To shorten somewhat what I will go through, I again refer noble Lords to my letter of 21 January and to the response explaining Schedules 8 and 9. I particularly draw the Committee’s attention to paragraphs 64 through to 76, and to appendix B. I have struck out some remarks of explanation in the areas covered in that document, which has been circulated and is in the public domain. I have also given an undertaking to the noble Earl, Lord Listowel, and the noble Baroness, Lady Lister, that we will have a meeting on this—an opportunity to exchange views and take a little more time to look at the evidence in the period between Committee and Report.
Clause 38 and Schedule 9 make changes to local authority support in England for migrants without immigration status, under Schedule 3 to the Nationality, Immigration and Asylum Act 2002, while they establish a lawful basis to remain here or prior to their departure from the UK. Our public consultation on asylum support highlighted concerns that the framework provided by Schedule 3 and associated case law was complex and burdensome for local authorities to administer, and involved complicated assessments and continued litigation to establish what support should be provided and in what circumstances. The Public Bill Committee of the Commons heard similar concerns from local authority colleagues.
We are clear that we want to encourage and enable more migrants without any lawful basis to remain here to leave the UK in circumstances where they can do so, while retaining appropriate safeguards. We have also listened carefully to what local authorities have told us about the scope for simplifying and strengthening the current framework. In that context, we have also had engagement with the Office of the Children’s Commissioner and I will ensure that we get a readout from those discussions for our meeting.

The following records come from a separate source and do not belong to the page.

(** The loop of [getResponseContent] on distinct content types: the
    resolved ones are appended one after the other. *)
Lemma responseContent_loop cfg declared :
  config_models cfg = Some declared ->
  forall (remaining processed : dict string),
  NoDup (keys (processed ++ remaining)%list) ->
  forEach
    (fun content (entry : string * string) =>
       let (responseKey, modelName) := entry in
       declared <- configModels cfg ;;
       match find (fun model => model_name model =? modelName) declared with
       | Some responseModel =>
           ok (Utils.merge content
                 (VObj [(responseKey,
                         attachExamples responseModel (schemaRef modelName))]))
       | None => ok content
       end)
    remaining (VObj (wiredEntries (firstNamed declared) processed))
  = inr (VObj (wiredEntries (firstNamed declared)
                 (processed ++ remaining)%list)).
Proof.
  intros Hm. unfold configModels. rewrite Hm.
  induction remaining as [|[k n] remaining IH]; intros processed Hnd;
    cbn [forEach bind ok].
  - now rewrite app_nil_r.
  - assert (Hstep : wiredEntries (firstNamed declared)
                      (processed ++ [(k, n)])%list
                    = match find (fun model => model_name model =? n)
                                 declared with
                      | Some m =>
                          (wiredEntries (firstNamed declared) processed
                           ++ [(k, attachExamples m (schemaRef n))])%list
                      | None => wiredEntries (firstNamed declared) processed
                      end).
    { rewrite wiredEntries_app. unfold wiredEntries at 2. simpl.
      unfold firstNamed, wired.
      destruct (find _ declared); [reflexivity|apply app_nil_r]. }
    assert (Hfresh : get k (wiredEntries (firstNamed declared) processed)
                     = None).
    { apply get_not_key. intros Hin. apply keys_wiredEntries in Hin.
      unfold keys in Hnd. rewrite map_app in Hnd.
      apply NoDup_remove_2 in Hnd. apply Hnd. apply in_app_iff. now left. }
    replace (processed ++ (k, n) :: remaining)%list
      with ((processed ++ [(k, n)]) ++ remaining)%list
      by (now rewrite <- app_assoc).
    rewrite <- IH by (now rewrite <- app_assoc).
    rewrite Hstep.
    destruct (find _ declared) as [m|]; [|reflexivity].
    cbn [bind]. rewrite merge_single, Hfresh, set_fresh by exact Hfresh.
    reflexivity.
Qed.

Lemma wired_keys model name :
  exists entry,
    wired model name = VObj entry
    /\ get "schema" entry =
         Some (VObj [("$ref", VStr ("#/components/schemas/" ++ name))])
    /\ get "examples" entry =
         match model_examples model with
         | Some examples => if truthy examples then Some examples else None
         | None => None
         end.
Proof.
  unfold wired, attachExamples, schemaRef, Utils.clone.
  destruct (model_examples model) as [examples|];
    [destruct (truthy examples)|]; eexists; repeat split; reflexivity.
Qed.

Lemma get_wiredEntries lookup models : forall k name,
  NoDup (keys models) -> In (k, name) models ->
  get k (wiredEntries lookup models) =
    option_map (fun model => wired model name) (lookup name).
Proof.
  induction models as [|[k0 n0] models IH]; intros k name Hnd Hin;
    [destruct Hin|].
  simpl in Hnd. inversion Hnd as [|? ? Hnotin Hnd']; subst.
  change ((k0, n0) :: models) with ([(k0, n0)] ++ models)%list.
  rewrite wiredEntries_app. unfold wiredEntries at 1. simpl.
  destruct Hin as [[= -> ->]|Hin].
  - destruct (lookup name) as [m|]; simpl.
    + now rewrite String.eqb_refl.
    + apply get_not_key. intros H. apply keys_wiredEntries in H.
      contradiction.
  - assert (Hne : (k =? k0) = false).
    { apply String.eqb_neq. intros ->. apply Hnotin.
      unfold keys. apply in_map_iff. now exists (k0, name). }
    destruct (lookup n0); simpl; rewrite ?Hne; now apply IH.
Qed.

Schedule 9 therefore makes two key changes to Schedule 3 to the 2002 Act. First, it simplifies the way in which local authorities assess and provide accommodation and subsistence for destitute families without immigration status. It enables local authorities to continue to provide, under Section 17 of the Children Act 1989, for any other needs of a child or their family in order to safeguard and promote the child’s welfare. Secondly, it prevents adult care leavers who have exhausted their appeal rights and have established no lawful basis to remain here from accessing local authority support under the 1989 Act. It makes alternative provision for their accommodation, subsistence and other support before they leave the UK. It ensures that local authorities can still provide these care leavers with any social care support which they consider that the young adult needs during this period.